Si autrefois la contrefaçon se cantonnait aux produits de luxe, elle touche aujourd’hui de plus en plus les biens de grande consommation et les médicaments. 11 fois plus rentable que le trafic de tabac et 25 fois plus rentable que celui de l’héroïne, le marché de médicaments falsifiés représente à lui seul près de 10,2 milliards d’euros en Union Européenne. Mais avec les médicaments, la sécurité et la santé des consommateurs est en jeu. Absence de principe actif, mauvais dosage, excipients nocifs, fausse dénomination… Un mélange toxique coûtant la vie de 700 000 à 800 000 personnes par an, principalement dans les pays en voie de développement.
Cependant, aucune partie du globe n’est épargnée. Canada, États-Unis, pays de l’Europe de l’Est, Union Européenne… La saisie de médicaments falsifiés ne cesse d’augmenter, principalement due au développement d’Internet. Plus de la moitié des médicaments vendus en ligne seraient illicites et d’après l’IRACM (Institut de Recherche Anti-Contrefaçon de Médicaments), un quart des colis postaux interceptés par les douaniers européens renfermerait des médicaments contrefaits. En tête : les antipaludiques, les antibiotiques, les médicaments contre le dysfonctionnement de l’érection, les corticoïdes, les psychotropes… Mais aussi récemment les hormones thyroïdiennes ! Autre fait inquiétant, l’introduction dans la chaîne d’approvisionnement légale de médicaments falsifiés contre le cancer.
L’exception française
La France est aujourd’hui le seul pays à être peu exposé aux médicaments falsifiés. Trois raisons principales expliquent cette exception :
- Le monopole pharmaceutique empêchant toute dispensation de médicament hors des murs d’une pharmacie d’officine ou d’une PUI (Pharmacie à Usage Intérieur) ;
- La présence obligatoire d’un pharmacien, engageant sa responsabilité à chaque étape de la chaîne du médicament : de sa fabrication à la délivrance, en passant par l’approvisionnement au sein des laboratoires et des grossistes-répartiteurs ;
- Le système de couverture sociale permettant le remboursement de la majorité des médicaments prescrits, ainsi que des prix relativement bas par rapport aux autres pays.

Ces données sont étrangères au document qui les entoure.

(* ===== verification/Coordinator.v ===== *)
(** * The reconciliation coordinator

    [internal/reconcile/coordinator.go]: requests for a pass, for some accounts or for
    all, are merged into one pending set; one loop, woken through a channel that holds
    one token, waits for a pause in the requests and runs a pass on what is pending. The
    critical sections are functions on the state, the goroutines a machine of
    [Threads]. *)

From S2P Require Import Prelude GoStd Threads.

Definition defaultReconcileDebounce : duration := (100 * millisecond)%Z.
Definition defaultReconcileInterval : duration := (50 * second)%Z.

Record Coordinator := mkCoordinator {
  co_debounce : duration;
  co_interval : duration;
  co_pendingFull : bool;
  co_pending : gset Z;
  co_sources : gset string;
  co_wake : bool;          (* the channel, of capacity one, holds a token *)
  co_requests : Z;         (* uint64 *)
  co_coalesced : Z;
  co_requestedAt : time;
}.

(** ** Construction *)

Definition WithReconcileDebounce (value : duration) (c : Coordinator) : Coordinator :=
  if (0 <=? value)%Z && (value <=? 500 * millisecond)%Z then c <| co_debounce := value |> else c.
Definition WithReconcileInterval (value : duration) (c : Coordinator) : Coordinator :=
  if (0 <? value)%Z then c <| co_interval := value |> else c.

(** The options are the two functions above, with their values. *)
Inductive CoordinatorOption := ReconcileDebounce (value : duration) | ReconcileInterval (value : duration).
Definition apply_option (c : Coordinator) (option : CoordinatorOption) : Coordinator :=
  match option with
  | ReconcileDebounce value => WithReconcileDebounce value c
  | ReconcileInterval value => WithReconcileInterval value c
  end.

Definition NewCoordinator (options : list CoordinatorOption) : Coordinator :=
  foldl apply_option
    (mkCoordinator defaultReconcileDebounce defaultReconcileInterval false ∅ ∅ false 0 0 zero_time) options.

(** ** Critical sections *)

Definition next_uint64 (n : Z) : Z := ((n + 1) mod 2 ^ 64)%Z.

Definition addSource (source : string) (c : Coordinator) : Coordinator :=
  let source := trim_space source in
  c <| co_sources := {[if bool_decide (source = "") then "unspecified" else source]} ∪ co_sources c |>.

(** A first request starts the clock of the wait. *)
Definition counted_request (now : time) (c : Coordinator) : Coordinator :=
  (if is_zero_time (co_requestedAt c) then c <| co_requestedAt := now |> else c)
    <| co_requests := next_uint64 (co_requests c) |>.
Definition coalesced_request (c : Coordinator) : Coordinator :=
  c <| co_coalesced := next_uint64 (co_coalesced c) |>.

(** The section of [RequestAccountsFrom], and whether it goes on to signal. *)
Definition RequestAccountsFrom (now : time) (source : string) (accountIDs : list Z) (c : Coordinator)
    : Coordinator * bool :=
  let c := addSource source c in
  if co_pendingFull c then (coalesced_request c, false) else
  let before := size (co_pending c) in
  let c := c <| co_pending := foldl (λ pending id, if (0 <? id)%Z then {[id]} ∪ pending else pending)
                                (co_pending c) accountIDs |> in
  (if (size (co_pending c) =? before)%nat then coalesced_request c else counted_request now c, true).

Definition RequestFullFrom (now : time) (source : string) (c : Coordinator) : Coordinator :=
  let c := addSource source c in
  if co_pendingFull c then coalesced_request c
  else counted_request now c <| co_pendingFull := true |> <| co_pending := ∅ |>.

Record taken := mkTaken {
  tk_full : bool;
  tk_ids : list Z;
  tk_sources : list string;
  tk_requests : Z;
  tk_coalesced : Z;
  tk_queueWait : duration;
}.

Definition takePending (now : time) (c : Coordinator) : taken * Coordinator :=
  let full := co_pendingFull c in
  (mkTaken full (if full then [] else sort_slice Z.ltb (elements (co_pending c)))
     (sort_slice string_less (elements (co_sources c))) (co_requests c) (co_coalesced c)
     (if is_zero_time (co_requestedAt c) then 0%Z else sub_time now (co_requestedAt c)),
   c <| co_pendingFull := false |> <| co_pending := ∅ |> <| co_sources := ∅ |>
     <| co_requests := 0%Z |> <| co_coalesced := 0%Z |> <| co_requestedAt := zero_time |>).

(** A non-blocking send. *)
Definition signal (c : Coordinator) : Coordinator := c <| co_wake := true |>.

(** ** What a pass is given *)

Inductive request :=
  | Accounts (source : string) (ids : list Z)
  | Full (source : string).

Definition handle (c : Coordinator) (r : time * request) : Coordinator :=
  match r.2 with
  | Accounts source ids => (RequestAccountsFrom r.1 source ids c).1
  | Full source => RequestFullFrom r.1 source c
  end.

Definition is_full (r : time * request) : bool := match r.2 with Full _ => true | _ => false end.
Definition accounts_of (r : time * request) : list Z := match r.2 with Accounts _ ids => ids | _ => [] end.
Definition source_of (r : time * request) : string :=
  let source := trim_space (match r.2 with Accounts s _ => s | Full s => s end) in
  if bool_decide (source = "") then "unspecified" else source.

Lemma foldl_pending ids (p : gset Z) a :
  a ∈ foldl (λ pending id, if (0 <? id)%Z then {[id]} ∪ pending else pending) p ids
  ↔ a ∈ p ∨ (0 < a)%Z ∧ a ∈ ids.
Proof.
  revert p. induction ids as [|id ids IH]; intros p; cbn; [set_solver|]. rewrite IH.
  destruct (0 <? id)%Z eqn:E; [apply Z.ltb_lt in E|apply Z.ltb_ge in E]; rewrite ?elem_of_union, elem_of_cons.
  - set_solver.
  - split; [set_solver|]. intros [?|[Ha [->|?]]]; [by left|lia|by right].
Qed.

(** What the requests since the last pass have left pending. *)
Record collected (rs : list (time * request)) (c : Coordinator) : Prop := {
  cd_full : co_pendingFull c = existsb is_full rs;
  cd_pending : ∀ a, a ∈ co_pending c ↔ co_pendingFull c = false ∧ (0 < a)%Z ∧ ∃ r, r ∈ rs ∧ a ∈ accounts_of r;
  cd_sources : ∀ s, s ∈ co_sources c ↔ s ∈ source_of <$> rs;
  cd_count : ((co_requests c + co_coalesced c) mod 2 ^ 64 = Z.of_nat (length rs) mod 2 ^ 64)%Z;
}.

Lemma counted_mod n m k :
  ((n + m) mod 2 ^ 64 = k mod 2 ^ 64 → (next_uint64 n + m) mod 2 ^ 64 = (k + 1) mod 2 ^ 64
    ∧ (n + next_uint64 m) mod 2 ^ 64 = (k + 1) mod 2 ^ 64)%Z.
Proof.
  intros E. unfold next_uint64. rewrite Zplus_mod_idemp_l, Zplus_mod_idemp_r.
  rewrite <-(Zplus_mod_idemp_l k 1), <-E, Zplus_mod_idemp_l. split; f_equal; lia.
Qed.

(** The fields the bookkeeping of a request touches. *)
Lemma coalesced_fields c :
  co_pendingFull (coalesced_request c) = co_pendingFull c ∧ co_pending (coalesced_request c) = co_pending c
  ∧ co_sources (coalesced_request c) = co_sources c ∧ co_wake (coalesced_request c) = co_wake c
  ∧ co_requests (coalesced_request c) = co_requests c
  ∧ co_coalesced (coalesced_request c) = next_uint64 (co_coalesced c).
Proof. by destruct c. Qed.
Lemma counted_fields now c :
  co_pendingFull (counted_request now c) = co_pendingFull c ∧ co_pending (counted_request now c) = co_pending c
  ∧ co_sources (counted_request now c) = co_sources c ∧ co_wake (counted_request now c) = co_wake c
  ∧ co_requests (counted_request now c) = next_uint64 (co_requests c)
  ∧ co_coalesced (counted_request now c) = co_coalesced c.
Proof. unfold counted_request. destruct c, (is_zero_time _); done. Qed.

(** A section of a request, by the fields it leaves. *)
Lemma RequestAccountsFrom_fields now source ids c :
  let '(c', signals) := RequestAccountsFrom now source ids c in
  co_pendingFull c' = co_pendingFull c ∧ signals = negb (co_pendingFull c) ∧ co_wake c' = co_wake c
  ∧ co_sources c' = {[source_of (now, Accounts source ids)]} ∪ co_sources c
  ∧ co_pending c' = (if co_pendingFull c then co_pending c else
      foldl (λ pending id, if (0 <? id)%Z then {[id]} ∪ pending else pending) (co_pending c) ids)
  ∧ (co_requests c' = next_uint64 (co_requests c) ∧ co_coalesced c' = co_coalesced c
     ∨ co_requests c' = co_requests c ∧ co_coalesced c' = next_uint64 (co_coalesced c)).
Proof.
  unfold RequestAccountsFrom. destruct c as [d i full p src w n m t]. unfold addSource. upd.
  destruct full; cbn; [by repeat split; auto|]. unfold counted_request. cbn.
  destruct (_ =? _)%nat, (is_zero_time t); cbn; by repeat split; auto.
Qed.

Lemma RequestFullFrom_fields now source c :
  let c' := RequestFullFrom now source c in
  co_pendingFull c' = true ∧ co_wake c' = co_wake c
  ∧ co_sources c' = {[source_of (now, Full source)]} ∪ co_sources c
  ∧ co_pending c' = (if co_pendingFull c then co_pending c else ∅)
  ∧ (co_requests c' = next_uint64 (co_requests c) ∧ co_coalesced c' = co_coalesced c
     ∨ co_requests c' = co_requests c ∧ co_coalesced c' = next_uint64 (co_coalesced c)).
Proof.
  unfold RequestFullFrom. destruct c as [d i full p src w n m t]. unfold addSource. upd.
  destruct full; cbn; [by repeat split; auto|]. unfold counted_request. cbn.
  destruct (is_zero_time t); cbn; by repeat split; auto.
Qed.
Definition decode_schedule_member (a : administratorScheduleArguments) (m : string * json) : option administratorScheduleArguments :=
  field ← field_named schedule_fields m.1;
  if bool_decide (field = "capability") then s ← decode_string m.2 (sa_Capability a); Some (a <| sa_Capability := s |>) else
  if bool_decide (field = "arguments") then Some (a <| sa_Arguments := json_text m.2 |>) else
  if bool_decide (field = "execute_at") then t ← decode_time m.2 (sa_ExecuteAt a); Some (a <| sa_ExecuteAt := t |>) else
  if bool_decide (field = "timezone") then s ← decode_string m.2 (sa_Timezone a); Some (a <| sa_Timezone := s |>) else
  if bool_decide (field = "expires_at") then
    match m.2 with
    | JNull => Some (a <| sa_ExpiresAt := None |>)
    | v => t ← decode_time v (default zero_time (sa_ExpiresAt a)); Some (a <| sa_ExpiresAt := Some t |>)
    end
  else s ← decode_string m.2 (sa_Reason a); Some (a <| sa_Reason := s |>).

(** [decodeCapabilityArguments] into an [administratorScheduleArguments], of normalised
    arguments: no member may be unknown. *)
Definition decode_schedule (payload : string) : result error administratorScheduleArguments :=
  let invalid := Errorf "能力参数无效" (External (decode_cause payload)) in
  match json_first payload with
  | None => Err invalid
  | Some (v, more) =>
      let decoded :=
        match v with
        | JObject members => foldl (λ a m, a ← a; decode_schedule_member a m) (Some no_schedule) members
        | JNull => Some no_schedule
        | _ => None
        end in
      match decoded with
      | None => Err invalid
      | Some a => match skip_space more with [] => Ok a | _ :: _ => Err (NewError "能力参数包含多余 JSON 内容") end
      end
  end.
End decode.

(** ** Resources *)

Definition normalizeResourceKeys (values : list string) : list string :=
  compact (sort_slice string_less (filter (λ v, v ≠ "") (trim_space <$> values))).
(** Once the retention has deleted the row, another step consumes the grant. *)
Definition other_consumption : consumption :=
  step_consumption <| cn_Now := (midnight + 240 * hour)%Z |> <| cn_StepID := 10%Z |>.
Example forgotten_grant_is_consumed_anew :
  let t := (consume step_consumption []).2 in
  (consume other_consumption t).1 = Err (AlreadyConsumed (cn_GrantID step_consumption))
  ∧ (consume other_consumption (cleanup_consumptions (midnight + 72 * hour) t)).1 = Ok true.
Proof. split; vm_compute; reflexivity. Qed.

Malgré ce circuit de distribution sécurisé, la France ne fait pas exception dans la procuration illégale de médicaments comme les hypnotiques, les anabolisants ou autres médicaments interdits via les sites internet. Plus de la moitié des médicaments vendus en ligne étant falsifiés, donc dangereux, l’ouverture de sites Internet relatifs au commerce électronique des médicaments est soumise à une stricte réglementation en France depuis 2013. Seule une autorisation de l’Agence Régionale de Santé permet l’ouverture d’un site, obligatoirement adossé à une officine de pharmacie physique. Un logo commun aux États membres de l’Union Européenne affiché sur toutes les pages permet en outre d’identifier la légalité du commerce électronique. Rappelons que les médicaments soumis à prescription obligatoire ne peuvent être vendus sur Internet.
La lutte s’organise
Face à l’ampleur du fléau de la contrefaçon médicamenteuse, 27 pays ont signé la Convention Médicrime. Ce premier instrument juridique international, applicable en France depuis janvier 2017, pénalise la fabrication, la fourniture et le trafic de faux médicaments et de faux dispositifs médicamenteux.
Autre outil : la sérialisation des médicaments, issue de la Directive Européenne 2011/62/UE sur les Médicaments falsifiés. La raison ? Copies conformes aux originaux, les médicaments falsifiés sont presque indétectables. Certains sont même dotés de faux numéros de lot !
Le système de sérialisation comprend ainsi un dispositif antieffraction apposé sur toutes les boîtes de médicaments et un dispositif d’identification, correspondant à un numéro de série. Tous les médicaments soumis à prescription sont concernés, sauf ceux de la liste établie à l’annexe 1 du règlement délégué de mise en œuvre de la directive (médicaments homéopathiques, radiopharmaceutiques, gaz à usage médical, etc.), ainsi que l’oméprazole gélules 20 et 40 mg.
En pratique à l’officine, le pharmacien scannera le code « data matrix » de chaque boîte. L’identification unique sera lue puis vérifiée par connexion à une base nationale dont les données sont croisées avec une base européenne. La boîte authentifiée, son numéro de série sera désactivé, empêchant alors sa réintroduction dans le circuit de dispensation. En scannant ce nouveau code, le pharmacien pourra savoir instantanément si le médicament a déjà été vendu ailleurs ou s’il est issu de stocks frauduleux.
Mises en application à partir du 9 février 2019, en officine et en PUI, ces nouvelles mesures de contrôle permettront de renforcer la sécurité autour des médicaments et de protéger les patients.